A Review of Open-World Learning and Steps Toward Open-World Learning Without Labels
This paper addresses the problem of learning new classes from unlabeled data in an open-world setting for AI agents, which is an incremental step in the field of machine learning.
This paper reviews open-world learning, a paradigm where an agent learns new classes from a non-stationary data stream, and formalizes various open-world learning problems, including one without labels. It proposes a framework combining modules for novelty detection, characterization, incremental learning, and instance management to learn new classes from unlabeled data in an unsupervised manner, defining seven baselines for this problem.

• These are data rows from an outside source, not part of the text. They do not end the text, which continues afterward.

Lemma add_coverage_for_covers t x c w :
  wp (add_coverage_for t x c)
    (λ o w', coverage_only w w' ∧ ∀ id, o = Some id → covered_at t (ec_extension c) id w')
    (coverage_only w) w.
Proof.
  rw /add_coverage_for /modify_svc. do 2 wp_step. wp_step. wp_step; [|by split; [reflexivity|]]. intros cp Hcp%unwrap_Ok. cbv zeta.
  do 2 wp_step. set (w1 := upd _ w).
  assert (Hg : coverage_grows w w1).
  { intros k cp' Hk. destruct (decide (k = key2 t x)) as [->|Hne].
    - simplify_eq. eexists. split; [apply lookup_insert_eq|]. split; [done|]. intros ext p. apply add_coverage_grows_files.
    - exists cp'. split_and!; [|done..]. rw /= lookup_insert_ne; [congruence|done]. }
  wp_step. wp_step; [|by split]. intros b Hb. destruct b; [|by wp_step].
  do 2 wp_step. wp_step. split; [split; [|done]; etrans; [exact Hg|by apply coverage_grows_same]|].
  intros id [= <-]. exists (add_coverage cp c).1. split; [apply lookup_insert_eq|done].
Qed.

Lemma add_coverage_for_grows t x c : st_rel coverage_grows (add_coverage_for t x c).
Proof. intros w. apply exec_wp. eapply wp_mono; [apply add_coverage_for_covers| |]; [by intros o w' [[] _]|by intros w' []]. Qed.

Lemma apply_work_item_ext t c : st_rel (λ w w', checkpoints (svc w') = checkpoints (svc w) ∧
  latest_committed_checkpoint_id (svc w') = latest_committed_checkpoint_id (svc w) ∧
  table_aliases (svc w') = table_aliases (svc w)) (apply_extension_commit_to_work_item t c).
Proof. intros w. destruct (apply_work_item_frame t c w). done. Qed.
End extension.

(** ** Snapshots *)

Section snapshots.
Context `{HashOrder}.

Lemma collect_injective `{Countable K1, Countable K2} {V} (f : K1 → K2) (m : gmap K1 V) :
  (∀ k k', is_Some (m !! k) → is_Some (m !! k') → f k = f k' → k = k') →
  ∀ k v, collect ((λ kv, (f kv.1, kv.2)) <$> hash_iter m) !! k = Some v ↔ ∃ k0, f k0 = k ∧ m !! k0 = Some v.
Proof.
  intros Hinj k v.
  assert (Hnd : NoDup ((λ kv : K1 * V, (f kv.1, kv.2)) <$> hash_iter m).*1).
  { rw -list_fmap_compose. apply NoDup_fmap_2_strong; [|exact (NoDup_fmap_1 fst _ (NoDup_hash_iter m))].
    intros [k1 v1] [k2 v2] Hk1%elem_of_hash_iter Hk2%elem_of_hash_iter Hf. simpl in Hf.
    assert (k1 = k2) as -> by (apply Hinj; eauto). congruence. }
  rw collect_list_to_map; [done|]. rw -elem_of_list_to_map; [done|]. rw list_elem_of_fmap. split.
  - intros ([k0 v0] & Heq & Hin%elem_of_hash_iter). simplify_eq/=. eauto.
  - intros (k0 & <- & Hk0). exists (k0, v). split; [done|]. by apply elem_of_hash_iter.
Qed.

Lemma storage_key_roundtrip e : e ≠ Some "" → extension_from_storage_key (extension_storage_key e) = e.
Proof. rw /extension_from_storage_key. destruct e as [e|]; simpl; [|done]. intros Hne. case_decide; congruence. Qed.

Lemma deserialize_serialize s :
  latest_committed_checkpoint_id s !! Some "" = None →
  deserialize_latest_committed_checkpoint_id (serialize_latest_committed_checkpoint_id s) = latest_committed_checkpoint_id s.
Proof.
  intros Hne. rw /deserialize_latest_committed_checkpoint_id /serialize_latest_committed_checkpoint_id.
  set (m := latest_committed_checkpoint_id s) in *. clearbody m.
  assert (Hok : ∀ e, is_Some (m !! e) → e ≠ Some "") by (intros e He ->; rw Hne in He; by destruct He).
  assert (Hser : ∀ k v, collect ((λ kv, (extension_storage_key kv.1, kv.2)) <$> hash_iter m) !! k = Some v ↔
    ∃ e, extension_storage_key e = k ∧ m !! e = Some v).
  { apply collect_injective. intros e e' He He' Heq.
    apply Hok in He, He'. apply storage_key_roundtrip in He, He'. congruence. }
  set (m1 := collect _) in *. clearbody m1. apply map_eq. intros e. apply option_eq. intros v.
  rw collect_injective.
  { intros k k' _ _. rw /extension_from_storage_key. do 2 case_decide; congruence. }
  setoid_rewrite Hser. split.
  - intros (k & <- & e' & <- & Hv). rw storage_key_roundtrip; [apply Hok; eauto|done].
  - intros Hv. exists (extension_storage_key e). split; [apply storage_key_roundtrip, Hok; eauto|eauto].
Qed.
End snapshots.

(** ** Exclusive claims *)

Section exclusive.
Context `{Environment, HashOrder}.

Lemma compaction_claims_exclusive T w w2 t i i' :
  clock_window T →
  compaction_work_items (svc w2) = compaction_work_items (svc (get_compaction_work_items w).2) →
  (t, i) ∈ (get_compaction_work_items w).1 → (t, i') ∉ (get_compaction_work_items w2).1.
Proof.
  intros HT Hq Hin1 Hin2. rw /get_compaction_work_items in Hin1 Hin2 Hq.
  pose proof (claim_compaction_spec T _ w HT (NoDup_hash_iter (compaction_work_items (svc w)))) as H1.
  destruct (claim_compaction_loop _ w) as [l1 w1]. destruct H1 as [H1 _]. simpl in *.
  destruct (H1 t i Hin1) as (tr & exp & _ & _ & _ & Hexp & Hleased). clear H1.
  pose proof (claim_compaction_spec T _ w2 HT (NoDup_hash_iter (compaction_work_items (svc w2)))) as H2.
  destruct (claim_compaction_loop _ w2) as [l2 w3]. destruct H2 as [H2 _]. simpl in *.
  destruct (H2 t i' Hin2) as (tr' & _ & Htr'%elem_of_hash_iter & _ & Hover & _).
  rw Hq Hleased in Htr'. simplify_eq. specialize (Hover exp eq_refl). lia.
Qed.

(** Pending items are filed under the table they name. *)
Definition items_filed (s : EphemeralServiceImpl) : Prop :=
  ∀ ty t tr, pending_item s ty t = Some tr → ew_table_name (et_work_item tr) = t.

Lemma extension_claim T ty w i :
  clock_window T → i ∈ (get_extension_work_items ty w).1 →
  ∃ t tr exp, pending_item (svc w) ty t = Some tr ∧ et_work_item tr = i ∧ lease_over T (et_lease_expires_at_ms tr) ∧
    (T + WORK_CLAIM_LEASE_LENGTH_MS ≤ exp)%Z ∧
    pending_item (svc (get_extension_work_items ty w).2) ty t = Some (mkExtensionTracker i (Some exp)).
Proof.
  intros HT. rw /get_extension_work_items. case_decide; [|by intros Hn%elem_of_nil].
  destruct (extension_work_items (svc w) !! ty) as [items|] eqn:Hty; [|by intros Hn%elem_of_nil].
  pose proof (claim_extension_spec T ty (hash_iter items) w HT (NoDup_hash_iter items)) as Hspec.
  rw Hty in Hspec. specialize (Hspec ltac:(eauto)).
  destruct (claim_extension_loop ty _ w) as [l w1]. destruct Hspec as [Hspec _]. simpl. intros Hin.
  destruct (Hspec i Hin) as (t & tr & exp & Htr%elem_of_hash_iter & ? & _ & ? & ? & ?).
  exists t, tr, exp. split_and!; try done. by rw /pending_item Hty.
Qed.

Lemma extension_claims_exclusive T ty w w2 i i' :
  clock_window T → items_filed (svc w) → items_filed (svc w2) →
  extension_work_items (svc w2) = extension_work_items (svc (get_extension_work_items ty w).2) →
  i ∈ (get_extension_work_items ty w).1 → i' ∈ (get_extension_work_items ty w2).1 → ew_table_name i ≠ ew_table_name i'.
Proof.
  intros HT Hf Hf2 Hq Hin Hin' Heq.
  destruct (extension_claim T ty w i HT Hin) as (t & tr & exp & Ht & Hi & _ & Hexp & Hleased).
  destruct (extension_claim T ty w2 i' HT Hin') as (t' & tr' & _ & Ht' & Hi' & Hover & _).
  pose proof (Hf _ _ _ Ht) as Hn. pose proof (Hf2 _ _ _ Ht') as Hn'.
  assert (t = t') as <- by congruence.
  rw /pending_item Hq in Ht'. rw /pending_item in Hleased. rw Hleased in Ht'. injection Ht' as <-.
  specialize (Hover exp eq_refl). lia.
Qed.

In open-world learning, an agent starts with a set of known classes, detects, and manages things that it does not know, and learns them over time from a non-stationary stream of data. Open-world learning is related to but also distinct from a multitude of other learning problems and this paper briefly analyzes the key differences between a wide range of problems including incremental learning, generalized novelty discovery, and generalized zero-shot learning. This paper formalizes various open-world learning problems including open-world learning without labels. These open-world problems can be addressed with modifications to known elements, we present a new framework that enables agents to combine various modules for novelty-detection, novelty-characterization, incremental learning, and instance management to learn new classes from a stream of unlabeled data in an unsupervised manner, survey how to adapt a few state-of-the-art techniques to fit the framework and use them to define seven baselines for performance on the open-world learning without labels problem. We then discuss open-world learning quality and analyze how that can improve instance management. We also discuss some of the general ambiguity issues that occur in open-world learning without labels.